### About this exercise
Go through the data from its first line and retype each line, stopping once the line containing "(om_Annotations m)) [] []." has been retyped.

Stored data entries:
(* ===== verification/AccountObjects.v ===== *)
(** * DNS reservations, OIDC configurations, accounts (pkg/handlers)

    The handlers of the resources an account keeps beside its clusters
    (dnsreservation.go, oidcconfig.go), of the account allowlist (accounts.go), and the
    conversion of their requests (clients/seaplanedb/convert.go). A request body is what
    the JSON decoder makes of it; the public form of a stored object is a function of
    the object. *)
From S2P Require Import Prelude GoStrings Json AwsArn AuthzModel Arn Authorizer StateM HttpApi ApiTypes KubeClient ApiClient Handlers Claims Labels.
From stdpp Require Import base gmap strings list.
From Stdlib Require Import ZArith Lia Ascii String.
Open Scope string_scope.

(** What [projectX] and [json.Marshal] make of the stored objects. *)
Class PublicViews `{Passthrough} := { public_json : ∀ k, object k → json }.

(** ** Conversion *)
Section conversion.
Context `{Passthrough}.

Definition customer_annotations (annotations : gmap string string) : gmap string string :=
  filter (fun kv => system_key kv.1 = false) annotations.

(** Server-owned metadata is dropped, the account's namespace and label are set. *)
Definition customerObjectMeta (m : ObjectMeta) (accountID : string) : ObjectMeta :=
  mkObjectMeta (om_Name m) (db.accountNamespace accountID) "" "" 0 0 None
    {[AccountIDLabel := accountID]} (customer_annotations (om_Annotations m)) [] [].

Definition PublicToInternalDNSReservation (m : ObjectMeta) (accountID : string) : object KDNSReservation :=
  mkObj KDNSReservation (customerObjectMeta m accountID) (mkDNSSpec "") (mkDNSStatus [] "" "" "" 0).

(** The fields of [public.OidcConfigSpec]. *)
Record PublicOidcSpec := mkPublicOidc { po_Type : string; po_IssuerUrl : string; po_SecretArn : string; po_InstallerRoleArn : string }.

Definition PublicToInternalOidcConfig (m : ObjectMeta) (s : PublicOidcSpec) (accountID : string) : object KOidcConfig :=
  mkObj KOidcConfig (customerObjectMeta m accountID)
    (mkOidcSpec (po_Type s) (po_IssuerUrl s) (po_SecretArn s) (po_InstallerRoleArn s) accountID) (mkOidcStatus [] "" "" None 0).
End conversion.

(** ** Request bodies *)

(** Whether the body could be read, its decoding into the public type, the text of its
    [spec] member ([""] when absent) and the decoding of that into a map. *)
Record Decoded (T : Type) := mkDecoded {
  body_read : bool;
  body_value : option T;
  body_specText : string;
  body_rawSpec : option (list (string * json))
}.
Arguments mkDecoded {_} _ _ _ _.
Arguments body_read {_}.
Arguments body_value {_}.
Arguments body_specText {_}.
Arguments body_rawSpec {_}.

(** ** URLs *)
Record URL := mkURL {
  u_Scheme : string; u_Host : string; u_Opaque : string; u_User : bool;
  u_Hostname : string; u_Port : string; u_EscapedPath : string
}.
Class UrlParser := { url_Parse : string → option URL; unicode_ToLower : string → string }.

Definition maxIssuerURLLength : Z := 2048.

Definition normalizeIssuerURL `{UrlParser} (raw : string) : result string string :=
  if String.eqb raw "" then Err "must not be empty"
  else if (maxIssuerURLLength <? Z.of_nat (String.length raw))%Z then Err "must be at most 2048 characters"
  else if negb (str_forall (fun c => Nat.ltb 32 (nat_of_ascii c) && negb (Nat.eqb (nat_of_ascii c) 127)) raw)
  then Err "must not contain control characters or whitespace"
  else match url_Parse raw with
       | None => Err "not a valid URL"
       | Some u =>
           if negb (String.eqb (u_Scheme u) "https") || String.eqb (u_Host u) "" || negb (String.eqb (u_Opaque u) "")
           then Err "must be an absolute https URL"
           else if u_User u then Err "must not contain userinfo"
           else
             let host := unicode_ToLower (u_Hostname u) in
             let host := if negb (String.eqb (u_Port u) "") && negb (String.eqb (u_Port u) "443") then host +:+ ":" +:+ u_Port u else host in
             Ok ("https://" +:+ host +:+ trim_right (u_EscapedPath u) "/")
       end.

Definition ValidateAccountNamespace (ns accountID : string) : bool :=
  String.eqb ns "" || String.eqb ns (db.accountNamespace accountID).

Section handlers.
Context `{NameValidation, ArnParser, CedarEngine, KubeClient, !Clock, Retry, Fmt, !PublicViews, UrlParser, Digest}.

(** The response of a list. *)
Definition list_response {k} (items : list (object k)) (limit offset : Z) : json :=
  JObj [("items", JArr (public_json k <$> page_slice items limit offset)); ("limit", JNum limit); ("offset", JNum offset);
        ("total", JNum (Z.of_nat (List.length items)))].

Definition query (r : Request) (key : string) : string := map_get (r_query r) key.

(** The list handlers of the four resources. *)
Definition list_handler {k} (a : Authorizer) (r : Request) (operation : Action) (kind : ResourceKind)
    (list_call : Call (list (object k))) (failed : APIError) : St HState unit :=
  prepared ← authorizeCollection a r operation (collectionResource kind (r_account r));
  match prepared with
  | None => mret tt
  | Some _ =>
      let limit := parsePositiveInt (query r "limit") 50 100 in
      let offset := parseNonNegativeInt (query r "offset") in
      l ← call list_call;
      match l with
      | Err _ => writeAPIError failed
      | Ok items => api_Write 200 (Some (Some (list_response items limit offset)))
      end
  end.

(** The get handlers of the account-scoped resources. *)
Definition get_handler {k} (a : Authorizer) (r : Request) (operation : Action) (get_call : Call (object k))
    (resource : object k → Resource) (notFound failed : APIError) : St HState unit :=
  o ← call get_call;
  match o with
  | Err e => writeAPIError (if IsNotFound e then notFound else failed)
  | Ok o =>
      allowed ← authorizeResource a r operation (resource o) [];
      if (allowed : bool) then api_Write 200 (Some (Some (public_json k o))) else mret tt
  end.

(** ** DNS reservations *)
Definition dns_List (a : Authorizer) (r : Request) : St HState unit :=
  list_handler a r ListDNSReservations DNSReservation (db.ListDNSReservations (r_account r)) ErrDNSReservationListFailed.

Definition dns_Get (a : Authorizer) (r : Request) : St HState unit :=
  get_handler a r DescribeDNSReservation (db.GetDNSReservation (r_account r) (r_id r)) dnsReservationResource
    ErrDNSReservationGetNotFound ErrDNSReservationGetFailed.

(** The checks of a create request before its authorization. *)
Definition dns_create_request (r : Request) (body : option ObjectMeta) : result APIError (object KDNSReservation) :=
  match body with
  | None => Err ErrDNSReservationCreateInvalidBody
  | Some m =>
      if String.eqb (om_Name m) "" then Err ErrDNSReservationCreateMissingName
      else if negb (IsDNS1123Subdomain (om_Name m)) then Err ErrDNSReservationCreateInvalidName
      else if negb (ValidateAccountNamespace (om_Namespace m) (r_account r)) then Err ErrDNSReservationCreateNamespaceMismatch
      else match validateCreateLabels (om_Annotations m) with
           | Some e => Err e
           | None => Ok (PublicToInternalDNSReservation m (r_account r))
           end
  end.

Definition pending (o : object KDNSReservation) : object KDNSReservation :=
  with_status (k := KDNSReservation) (mkDNSStatus (dns_Conditions (status o)) DNSReservationPhasePending (dns_BaseDomain (status o))
    (dns_InternalHostedClusterName (status o)) (dns_ObservedGeneration (status o))) o.

Definition dns_Create (a : Authorizer) (r : Request) (body : option ObjectMeta) : St HState unit :=
  match dns_create_request r body with
  | Err e => writeAPIError e
  | Ok reservation =>
      allowed ← authorizeResource a (withRequestLabels (om_Annotations (meta reservation)) r) CreateDNSReservation
                  (candidateResource (dnsReservationResource reservation) (om_Name (meta reservation))) [];
      if negb allowed then mret tt
      else
        c ← call (db.CreateDNSReservation (r_account r) (pending reservation));
        match c with
        | Err e => writeAPIError (if IsAlreadyExists e then ErrDNSReservationCreateNameConflict else ErrDNSReservationCreateFailed)
        | Ok o => api_Write 201 (Some (Some (public_json KDNSReservation o)))
        end
  end.

(** The errors of a delete attempt. *)
Inductive delete_err := DeleteResponded | DeleteClaimed | DeleteFailed (e : kerr).
Definition delete_conflict (e : delete_err) : bool := match e with DeleteFailed e => IsConflict e | _ => false end.

Definition dns_delete_attempt (a : Authorizer) (r : Request) : St HState (result delete_err unit) :=
  g ← call (db.GetDNSReservation (r_account r) (r_id r));
  match g with
  | Err e => mret (Err (DeleteFailed e))
  | Ok reservation =>
      allowed ← authorizeResource a r DeleteDNSReservation (dnsReservationResource reservation) [];
      if negb allowed then mret (Err DeleteResponded)
      else if negb (String.eqb (claim reservation) "") then mret (Err DeleteClaimed)
      else
        d ← call (db.DeleteDNSReservationObject reservation);
        mret match d with Ok _ => Ok tt | Err e => Err (DeleteFailed e) end
  end.

Definition deleted_json (message key name : string) : json := JObj [("message", JStr message); (key, JStr name)].

Definition dns_Delete (a : Authorizer) (r : Request) : St HState unit :=
  let r := withAuthzOutcome r in
  err ← RetryOnConflict delete_conflict (dns_delete_attempt a r);
  match err with
  | Err DeleteResponded => mret tt
  | Err DeleteClaimed => writeAPIError ErrDNSReservationDeleteClaimed
  | Err (DeleteFailed e) => writeAPIError (if IsNotFound e then ErrDNSReservationDeleteNotFound else ErrDNSReservationDeleteFailed)
  | Ok _ => api_Write 202 (Some (Some (deleted_json "DNS reservation deletion initiated" "name" (r_id r))))
  end.

(** ** OIDC configurations *)
Record OidcConfigHandler := mkOidcHandler { oh_issuerBaseURL : string; oh_generateID : World → string }.

Definition oidc_List (a : Authorizer) (r : Request) : St HState unit :=
  list_handler a r ListOIDCConfigs OIDCConfig (db.ListOidcConfigs (r_account r)) ErrOidcConfigList.

Definition oidc_Get (a : Authorizer) (r : Request) : St HState unit :=
  get_handler a r DescribeOIDCConfig (db.GetOidcConfig (r_account r) (r_id r)) oidcConfigResource ErrOidcConfigGetNotFound ErrOidcConfigGetFailed.

Definition empty_spec (text : string) : bool := String.eqb text "" || String.eqb text "{}" || String.eqb text "null".

(** The checks of a create request up to its type and fields. *)
Definition oidc_create_request (r : Request) (body : Decoded (ObjectMeta * PublicOidcSpec)) : result APIError (ObjectMeta * PublicOidcSpec) :=
  if negb (body_read body) then Err ErrOidcConfigCreateInvalidBody
  else match body_value body with
  | None => Err ErrOidcConfigCreateInvalidBody
  | Some (m, s) =>
      if String.eqb (om_Name m) "" then Err ErrOidcConfigCreateMissingFields
      else if negb (IsDNS1123Subdomain (om_Name m)) then Err ErrOidcConfigCreateInvalidName
      else if negb (ValidateAccountNamespace (om_Namespace m) (r_account r)) then Err ErrOidcConfigCreateNamespaceMismatch
      else if empty_spec (body_specText body) then Err ErrOidcConfigCreateMissingFields
      else match body_rawSpec body with
      | None => Err ErrOidcConfigCreateInvalidBody
      | Some [] => Err ErrOidcConfigCreateMissingFields
      | Some _ =>
          if String.eqb (po_Type s) "" then Err ErrOidcConfigCreateMissingFields
          else if negb (String.eqb (po_Type s) OidcConfigTypeManaged) && negb (String.eqb (po_Type s) OidcConfigTypeUnmanaged)
          then Err ErrOidcConfigCreateInvalidType
          else if String.eqb (po_Type s) OidcConfigTypeManaged then
            if negb (String.eqb (po_SecretArn s) "") || negb (String.eqb (po_InstallerRoleArn s) "") then Err ErrOidcConfigCreateInvalidFields else Ok (m, s)
          else if String.eqb (po_SecretArn s) "" || String.eqb (po_InstallerRoleArn s) "" || String.eqb (po_IssuerUrl s) ""
          then Err ErrOidcConfigCreateInvalidFields else Ok (m, s)
      end
  end.

(** The issuer URL a configuration is stored with. *)
Definition oidc_issuer (h : OidcConfigHandler) (issuerID : string) (s : PublicOidcSpec) : result APIError string :=
  let issuer :=
    if String.eqb (po_Type s) OidcConfigTypeManaged then
      if String.eqb (oh_issuerBaseURL h) "" then Err ErrOidcConfigCreateIssuerNotConfigured
      else Ok (trim_right (oh_issuerBaseURL h) "/" +:+ "/" +:+ issuerID)
    else Ok (po_IssuerUrl s) in
  match issuer with
  | Err e => Err e
  | Ok raw => match normalizeIssuerURL raw with Ok url => Ok url | Err reason => Err (with_reason ErrOidcConfigCreateInvalidIssuerUrl reason) end
  end.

### Result of the task
(* ===== verification/AccountObjects.v ===== *)
(** * DNS reservations, OIDC configurations, accounts (pkg/handlers)

    The handlers of the resources an account keeps beside its clusters
    (dnsreservation.go, oidcconfig.go), of the account allowlist (accounts.go), and the
    conversion of their requests (clients/seaplanedb/convert.go). A request body is what
    the JSON decoder makes of it; the public form of a stored object is a function of
    the object. *)
From S2P Require Import Prelude GoStrings Json AwsArn AuthzModel Arn Authorizer StateM HttpApi ApiTypes KubeClient ApiClient Handlers Claims Labels.
From stdpp Require Import base gmap strings list.
From Stdlib Require Import ZArith Lia Ascii String.
Open Scope string_scope.

(** What [projectX] and [json.Marshal] make of the stored objects. *)
Class PublicViews `{Passthrough} := { public_json : ∀ k, object k → json }.

(** ** Conversion *)
Section conversion.
Context `{Passthrough}.

Definition customer_annotations (annotations : gmap string string) : gmap string string :=
  filter (fun kv => system_key kv.1 = false) annotations.

(** Server-owned metadata is dropped, the account's namespace and label are set. *)
Definition customerObjectMeta (m : ObjectMeta) (accountID : string) : ObjectMeta :=
  mkObjectMeta (om_Name m) (db.accountNamespace accountID) "" "" 0 0 None
    {[AccountIDLabel := accountID]} (customer_annotations (om_Annotations m)) [] [].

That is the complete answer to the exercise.